## What to do
The exercise calls for a faithful copy of all the data.

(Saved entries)
(** * memote.support.thermodynamics: reversibility checks against eQuilibrator

    A shallow embedding of [src/memote/support/thermodynamics.py] and the
    properties of its three functions, [smallest_compound_ID],
    [get_equilibrator_rxn_string] and
    [find_incorrect_thermodynamic_reversibility].

    Python [str] values are [string]s (code points below 256).  The Python
    list objects, the only objects on which the module calls a mutating method
    ([sort], [append]), live in an explicit store and are passed by location;
    reactions and metabolites, whose attributes the module only reads, are
    records.  The eQuilibrator API is a parameter of the development, and so
    is the limit the interpreter puts on the digits [int] reads. *)

From Stdlib Require Import ZArith Ascii String.
From stdpp Require Import base tactics option list sorting strings gmap.

(** ** Python string primitives *)

Module PyStr.
Local Open Scope string_scope.
Local Open Scope Z_scope.

(** [sub in s] for strings. *)
Fixpoint str_in (sub s : string) : bool :=
  String.prefix sub s ||
  match s with
  | EmptyString => false
  | String _ s' => str_in sub s'
  end.

(** [s.lstrip(c)] for a one-character argument. *)
Fixpoint lstrip (c : ascii) (s : string) : string :=
  match s with
  | String a s' => if Ascii.eqb a c then lstrip c s' else s
  | EmptyString => EmptyString
  end.

(** [s.replace(old, new)] for a non-empty [old]: scan left to right; [skip]
    counts the characters of a match that are still to be dropped. *)
Fixpoint replace_from (old new : string) (skip : nat) (s : string) : string :=
  match s with
  | EmptyString => EmptyString
  | String a s' =>
      match skip with
      | S k => replace_from old new k s'
      | O =>
          if String.prefix old s
          then new ++ replace_from old new (Nat.pred (String.length old)) s'
          else String a (replace_from old new O s')
      end
  end.

(** [s.replace("", new)] puts [new] before every character and at the end. *)
Fixpoint intersperse (new s : string) : string :=
  match s with
  | EmptyString => new
  | String a s' => new ++ String a (intersperse new s')
  end.

Definition replace (old new s : string) : string :=
  match old with
  | EmptyString => intersperse new s
  | String _ _ => replace_from old new O s
  end.

(** The white space [int] skips around a literal: tab, line feed, vertical
    tab, form feed, carriage return and space, and of the code points from
    128 on the spaces U+0085 and U+00A0. *)
Definition is_space (a : ascii) : bool :=
  let n := nat_of_ascii a in
  ((9 <=? n) && (n <=? 13) || (n =? 32) || (n =? 133) || (n =? 160))%nat.

Definition digit_val (a : ascii) : option Z :=
  let n := nat_of_ascii a in
  if ((48 <=? n) && (n <=? 57))%nat then Some (Z.of_nat (n - 48)) else None.

Fixpoint all_space (s : string) : bool :=
  match s with
  | EmptyString => true
  | String a s' => is_space a && all_space s'
  end.

Fixpoint lstrip_space (s : string) : string :=
  match s with
  | String a s' => if is_space a then lstrip_space s' else s
  | EmptyString => EmptyString
  end.

(** The digits of a base-10 literal: an underscore is allowed between two
    digits, white space only at the end.  [prev] tells whether the previous
    character was a digit. *)
Fixpoint int_digits (acc : Z) (prev : bool) (s : string) : option Z :=
  match s with
  | EmptyString => if prev then Some acc else None
  | String a s' =>
      match digit_val a with
      | Some d => int_digits (10 * acc + d) true s'
      | None =>
          if Ascii.eqb a "_" then
            if prev then int_digits acc false s' else None
          else if prev && all_space s then Some acc else None
      end
  end.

## Exercise result
(** * memote.support.thermodynamics: reversibility checks against eQuilibrator

    A shallow embedding of [src/memote/support/thermodynamics.py] and the
    properties of its three functions, [smallest_compound_ID],
    [get_equilibrator_rxn_string] and
    [find_incorrect_thermodynamic_reversibility].

    Python [str] values are [string]s (code points below 256).  The Python
    list objects, the only objects on which the module calls a mutating method
    ([sort], [append]), live in an explicit store and are passed by location;
    reactions and metabolites, whose attributes the module only reads, are
    records.  The eQuilibrator API is a parameter of the development, and so
    is the limit the interpreter puts on the digits [int] reads. *)

From Stdlib Require Import ZArith Ascii String.
From stdpp Require Import base tactics option list sorting strings gmap.

(** ** Python string primitives *)

Module PyStr.
Local Open Scope string_scope.
Local Open Scope Z_scope.

(** [sub in s] for strings. *)
Fixpoint str_in (sub s : string) : bool :=
  String.prefix sub s ||
  match s with
  | EmptyString => false
  | String _ s' => str_in sub s'
  end.

(** [s.lstrip(c)] for a one-character argument. *)
Fixpoint lstrip (c : ascii) (s : string) : string :=
  match s with
  | String a s' => if Ascii.eqb a c then lstrip c s' else s
  | EmptyString => EmptyString
  end.

(** [s.replace(old, new)] for a non-empty [old]: scan left to right; [skip]
    counts the characters of a match that are still to be dropped. *)
Fixpoint replace_from (old new : string) (skip : nat) (s : string) : string :=
  match s with
  | EmptyString => EmptyString
  | String a s' =>
      match skip with
      | S k => replace_from old new k s'
      | O =>
          if String.prefix old s
          then new ++ replace_from old new (Nat.pred (String.length old)) s'
          else String a (replace_from old new O s')
      end
  end.

(** [s.replace("", new)] puts [new] before every character and at the end. *)
Fixpoint intersperse (new s : string) : string :=
  match s with
  | EmptyString => new
  | String a s' => new ++ String a (intersperse new s')
  end.

Definition replace (old new s : string) : string :=
  match old with
  | EmptyString => intersperse new s
  | String _ _ => replace_from old new O s
  end.

(** The white space [int] skips around a literal: tab, line feed, vertical
    tab, form feed, carriage return and space, and of the code points from
    128 on the spaces U+0085 and U+00A0. *)
Definition is_space (a : ascii) : bool :=
  let n := nat_of_ascii a in
  ((9 <=? n) && (n <=? 13) || (n =? 32) || (n =? 133) || (n =? 160))%nat.

Definition digit_val (a : ascii) : option Z :=
  let n := nat_of_ascii a in
  if ((48 <=? n) && (n <=? 57))%nat then Some (Z.of_nat (n - 48)) else None.

Fixpoint all_space (s : string) : bool :=
  match s with
  | EmptyString => true
  | String a s' => is_space a && all_space s'
  end.

Fixpoint lstrip_space (s : string) : string :=
  match s with
  | String a s' => if is_space a then lstrip_space s' else s
  | EmptyString => EmptyString
  end.

(** The digits of a base-10 literal: an underscore is allowed between two
    digits, white space only at the end.  [prev] tells whether the previous
    character was a digit. *)
Fixpoint int_digits (acc : Z) (prev : bool) (s : string) : option Z :=
  match s with
  | EmptyString => if prev then Some acc else None
  | String a s' =>
      match digit_val a with
      | Some d => int_digits (10 * acc + d) true s'
      | None =>
          if Ascii.eqb a "_" then
            if prev then int_digits acc false s' else None
          else if prev && all_space s then Some acc else None
      end
  end.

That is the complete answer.